- **YOUR INSTRUCTIONS**: Your output is the line containing "let s1 := with_timestamp" plus every line after it in the listing, reproduced exactly.

[EXERCISE MATERIAL Boundary: Start]

(** What subscribers and the console observe. *)
Definition observe (cs : list (nat * call_args)) (ls : list log_entry)
  (w : World) : World :=
  {| mgr := mgr w; microtasks := microtasks w;
     next_promise := next_promise w; settled := settled w;
     console := console w ++ ls; calls := calls w ++ cs; clock := clock w;
     storage := storage w; requests := requests w; fetches := fetches w;
     next_loc := next_loc w |}.

(** The console lines a round of calls leaves: one per callback that
    throws. *)
Definition reports (cbs : list callback) (args : call_args)
  (report : error -> log_entry) : list log_entry :=
  flat_map (fun cb => match cb_run cb args with
                      | None => []
                      | Some e => [report e]
                      end) cbs.

(** The calls one changed key gives rise to, and their console lines. *)
Definition key_calls (ss : list (string * list callback))
  (previousState currentState : object) (key : string)
  : list (nat * call_args) :=
  match subs_get ss key with
  | Some cbs =>
      map (fun cb => (cb_id cb,
                      KeyArgs (field currentState key)
                              (field previousState key) key)) cbs
  | None => []
  end.

Definition key_reports (ss : list (string * list callback))
  (previousState currentState : object) (key : string) : list log_entry :=
  match subs_get ss key with
  | Some cbs =>
      reports cbs
        (KeyArgs (field currentState key) (field previousState key) key)
        (SubscriberError key)
  | None => []
  end.
Lemma enrich_not_flagged lookup event :
  is_suspicious (enrich_connection_event lookup event) = None.
Proof. by destruct lookup. Qed.

Lemma size_add_destination (d : Z) (X : gset Z) :
  (size ({[ d ]} ∪ X) ≤ S (size X))%nat.
Proof.
  destruct (decide (d ∈ X)) as [Hin|Hout].
  - rewrite subseteq_union_1_L by (by apply singleton_subseteq_l). lia.
  - rewrite size_union by (by apply disjoint_singleton_l).
    rewrite size_singleton. lia.
Qed.

(** [update_process_stats] keeps the aggregates of every pid bounded. *)
Lemma update_process_stats_bounded now e ps :
  Forall (λ kv, stats_bounded kv.2) ps →
  Forall (λ kv, stats_bounded kv.2) (update_process_stats now e ps).
Proof.
  intros Hall. unfold update_process_stats. cbv zeta.
  set (stats := default _ _).
  assert (stats_bounded stats) as [Hd Hs].
  { subst stats. destruct (Py.get (pid (raw e)) ps) as [stats|] eqn:E.
    - apply get_elem_of in E. rewrite Forall_forall in Hall.
      apply (Hall _ E).
    - split; cbn; [rewrite size_empty|]; lia. }
  apply Forall_set_all; [done|]. split; cbn.
  - pose proof (size_add_destination (daddr (raw e))
                  (unique_destinations stats)). lia.
  - destruct (default false (is_suspicious e)); lia.
Qed.

(** [update_statistics] runs before the score is attached, so it never
    counts an event as suspicious. *)
Lemma update_process_stats_unflagged now e ps :
  is_suspicious e = None →
  Forall (λ kv, suspicious_count kv.2 = 0) ps →
  Forall (λ kv, suspicious_count kv.2 = 0) (update_process_stats now e ps).
Proof.
  intros He Hall. unfold update_process_stats. cbv zeta.
  apply Forall_set_all; [done|]. cbn. rewrite He. cbn.
  destruct (Py.get (pid (raw e)) ps) as [stats|] eqn:E; [|done].
  apply get_elem_of in E. rewrite Forall_forall in Hall. apply (Hall _ E).
Qed.
(** * Scrape -> filter -> download -> caption -> aggregate pipeline

    A shallow embedding of the image captioning pipeline
    ([src/scraper/web_scraper.py], [src/scraper/image_downloader.py],
    [src/captioning/caption_generator.py], [src/pipeline/image_captioner.py])
    together with the properties its specification states about it.

    A Python [str] is modelled by the [string] of the bytes of its UTF-8
    encoding, Python ints as [Z] or, for loop counters and lengths, [nat].  The HTTP transport, the
    HTML parser, the image decoder, the captioning model and
    [urllib.parse.urljoin] are external collaborators: they are fields of a
    [World] record, and every call that reaches the outside advances a
    clock so that two calls with the same arguments may answer
    differently. *)

From Stdlib Require Import String Ascii List ZArith Arith Lia Bool.
From Stdlib Require Import Sorting.Sorted Sorting.Permutation.
Import ListNotations.
Local Open Scope string_scope.
Local Open Scope list_scope.
Set Warnings "-register-all".

(* ===================================================================== *)
(** ** Python string operations *)
(* ===================================================================== *)

Module Str.

(** [s.startswith(p)] *)
Definition startswith (s p : string) : bool := String.prefix p s.
Lemma is_doc_key (s t : string) (d : Doc) : is_doc s t d = true ↔ doc_key d = (s, t).
Proof.
  unfold is_doc, doc_key. rewrite andb_true_iff, !String.eqb_eq.
  split; [by intros [-> ->] | by intros [= -> ->]].
Qed.

Lemma findOneAndUpdate_unique (s t : string) (u : option JsVal → JsVal) (db : Db) :
  unique_docs db → unique_docs (findOneAndUpdate s t u db).
Proof.
  unfold unique_docs. rewrite findOneAndUpdate_keys. intros Hnd.
  destruct (existsb (is_doc s t) db) eqn:He; [done|].
  apply NoDup_app. split; [done|]. split; [|apply NoDup_singleton].
  intros k Hk ->%list_elem_of_singleton.
  apply list_elem_of_fmap in Hk as (d & Hd & Hin).
  assert (existsb (is_doc s t) db = true); [|congruence].
  apply existsb_exists. exists d. split; [by apply list_elem_of_In|].
  by apply is_doc_key.
Qed.

Lemma findOneAndUpdate_elem (s t : string) (u : option JsVal → JsVal) (db : Db) (d : Doc) :
  d ∈ findOneAndUpdate s t u db →
  d ∈ db ∨ (doc_key d = (s, t) ∧ ∃ old, data d = u old ∧ (∀ v, old = Some v → ∃ d0, d0 ∈ db ∧ doc_key d0 = (s, t) ∧ data d0 = v)).
Proof.
  induction db as [|d0 db IH]; simpl.
  - intros ->%list_elem_of_singleton. right. split; [done|]. by exists None.
  - destruct (is_doc s t d0) eqn:Hd.
    + intros [->|Hin]%elem_of_cons; [|left; by right].
      right. apply is_doc_key in Hd. split; [done|].
      exists (Some (data d0)). split; [done|]. intros v [= <-].
      exists d0. split; [left|done].
    + intros [->|Hin]%elem_of_cons; [left; left|].
      destruct (IH Hin) as [?|(Hk & old & Hu & Hold)]; [left; by right|].
      right. split; [done|]. exists old. split; [done|].
      intros v Hv. destruct (Hold v Hv) as (d1 & ? & ? & ?). exists d1.
      split; [by right|done].
Qed.
(** * TravelCalculator: position estimator of a time-based cover

    Shallow embedding of
    [custom_components/cover_time_based/travelcalculator.py].

    Conventions of the embedding.
    - Positions are Python [int]s: [Z].
    - Durations and clock readings are Python [float]s.  They are embedded
      as exact rationals [Q]: the float arithmetic of the source is read as
      exact arithmetic, rounding is not modelled.
    - [time.time()] is the only effect besides the mutation of [self]: every
      method that reads the clock takes the reading as argument [now], and
      every mutating method returns the new object.
    - The one exception the code can raise is [ZeroDivisionError] (a float
      division by zero raises in Python, it does not give an infinity);
      methods that can reach a division return a [result]. *)

From Stdlib Require Import ZArith QArith Qabs Bool List Lia Lqa.
Import ListNotations.
Local Open Scope Z_scope.

(** ** Errors *)

Inductive result (A : Type) : Type :=
| Ok (a : A)
| ZeroDivisionError.
Arguments Ok {A} a.
Arguments ZeroDivisionError {A}.

Definition bind {A B : Type} (m : result A) (k : A -> result B) : result B :=
  match m with
  | Ok a => k a
  | ZeroDivisionError => ZeroDivisionError
  end.

Definition fmap {A B : Type} (f : A -> B) (m : result A) : result B :=
  bind m (fun a => Ok (f a)).

Notation "x <- m ;; k" := (bind m (fun x => k))
  (at level 61, m at next level, right associativity).

(** ** Numbers *)

(** [a < b] on floats. *)
Definition Qltb (a b : Q) : bool := negb (Qle_bool b a).

(** [a / b] on floats: raises when the divisor is zero. *)
Definition pydiv (a b : Q) : result Q :=
  if Qeq_bool b 0 then ZeroDivisionError else Ok (a / b)%Q.

(** [int(x)] on a float: truncation toward zero. *)
Definition int (x : Q) : Z := Z.quot (Qnum x) (Zpos (Qden x)).

(** [a == b] on [int | None]. *)
Definition opt_eqb (a b : option Z) : bool :=
  match a, b with
  | Some x, Some y => x =? y
  | None, None => true
  | _, _ => false
  end.

(** ** The object *)

Inductive TravelStatus : Type :=
| DIRECTION_UP
| DIRECTION_DOWN
| STOPPED.

Definition TravelStatus_eqb (a b : TravelStatus) : bool :=
  match a, b with
  | DIRECTION_UP, DIRECTION_UP => true
  | DIRECTION_DOWN, DIRECTION_DOWN => true
  | STOPPED, STOPPED => true
  | _, _ => false
  end.

Record TravelCalculator : Type := mkTravelCalculator {
  travel_direction : TravelStatus;
  travel_time_down : Q;
  travel_time_up : Q;
  slats_open_time : Q;
  slats_close_time : Q;
  _last_known_position : option Z;
  _last_known_position_timestamp : Q;
  _position_confirmed : bool;
  _travel_to_position : option Z
}.

(** 100 is closed, 0 is fully open. *)
Definition position_closed : Z := 100.
Definition position_open : Z := 0.

(** [__init__] *)
Definition init (down up slats_open slats_close : Q) : TravelCalculator :=
  {| travel_direction := STOPPED;
     travel_time_down := down;
     travel_time_up := up;
     slats_open_time := slats_open;
     slats_close_time := slats_close;
     _last_known_position := None;
     _last_known_position_timestamp := 0%Q;
     _position_confirmed := false;
     _travel_to_position := None |}.

(** Field updates ([self.f = v]). *)
Definition with_direction (d : TravelStatus) (s : TravelCalculator) :=
  mkTravelCalculator d (travel_time_down s) (travel_time_up s)
    (slats_open_time s) (slats_close_time s) (_last_known_position s)
    (_last_known_position_timestamp s) (_position_confirmed s)
    (_travel_to_position s).

Definition with_position (p : option Z) (s : TravelCalculator) :=
  mkTravelCalculator (travel_direction s) (travel_time_down s)
    (travel_time_up s) (slats_open_time s) (slats_close_time s) p
    (_last_known_position_timestamp s) (_position_confirmed s)
    (_travel_to_position s).

Definition with_timestamp (t : Q) (s : TravelCalculator) :=
  mkTravelCalculator (travel_direction s) (travel_time_down s)
    (travel_time_up s) (slats_open_time s) (slats_close_time s)
    (_last_known_position s) t (_position_confirmed s)
    (_travel_to_position s).

Definition with_confirmed (b : bool) (s : TravelCalculator) :=
  mkTravelCalculator (travel_direction s) (travel_time_down s)
    (travel_time_up s) (slats_open_time s) (slats_close_time s)
    (_last_known_position s) (_last_known_position_timestamp s) b
    (_travel_to_position s).

Definition with_target (p : option Z) (s : TravelCalculator) :=
  mkTravelCalculator (travel_direction s) (travel_time_down s)
    (travel_time_up s) (slats_open_time s) (slats_close_time s)
    (_last_known_position s) (_last_known_position_timestamp s)
    (_position_confirmed s) p.

(** ** Methods *)

Definition set_position (s : TravelCalculator) (position : Z) (now : Q)
  : TravelCalculator :=
  with_confirmed true
    (with_timestamp now (with_position (Some position) s)).

Definition update_position (s : TravelCalculator) (position : Z) (now : Q)
  : TravelCalculator :=
  let s1 := with_timestamp now (with_position (Some position) s) in
  if opt_eqb (Some position) (_travel_to_position s1)
  then with_confirmed true s1
  else s1.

[EXERCISE MATERIAL Boundary: End]

- **RESULT OF THE EXERCISE**:
  let s1 := with_timestamp now (with_position (Some position) s) in
  if opt_eqb (Some position) (_travel_to_position s1)
  then with_confirmed true s1
  else s1.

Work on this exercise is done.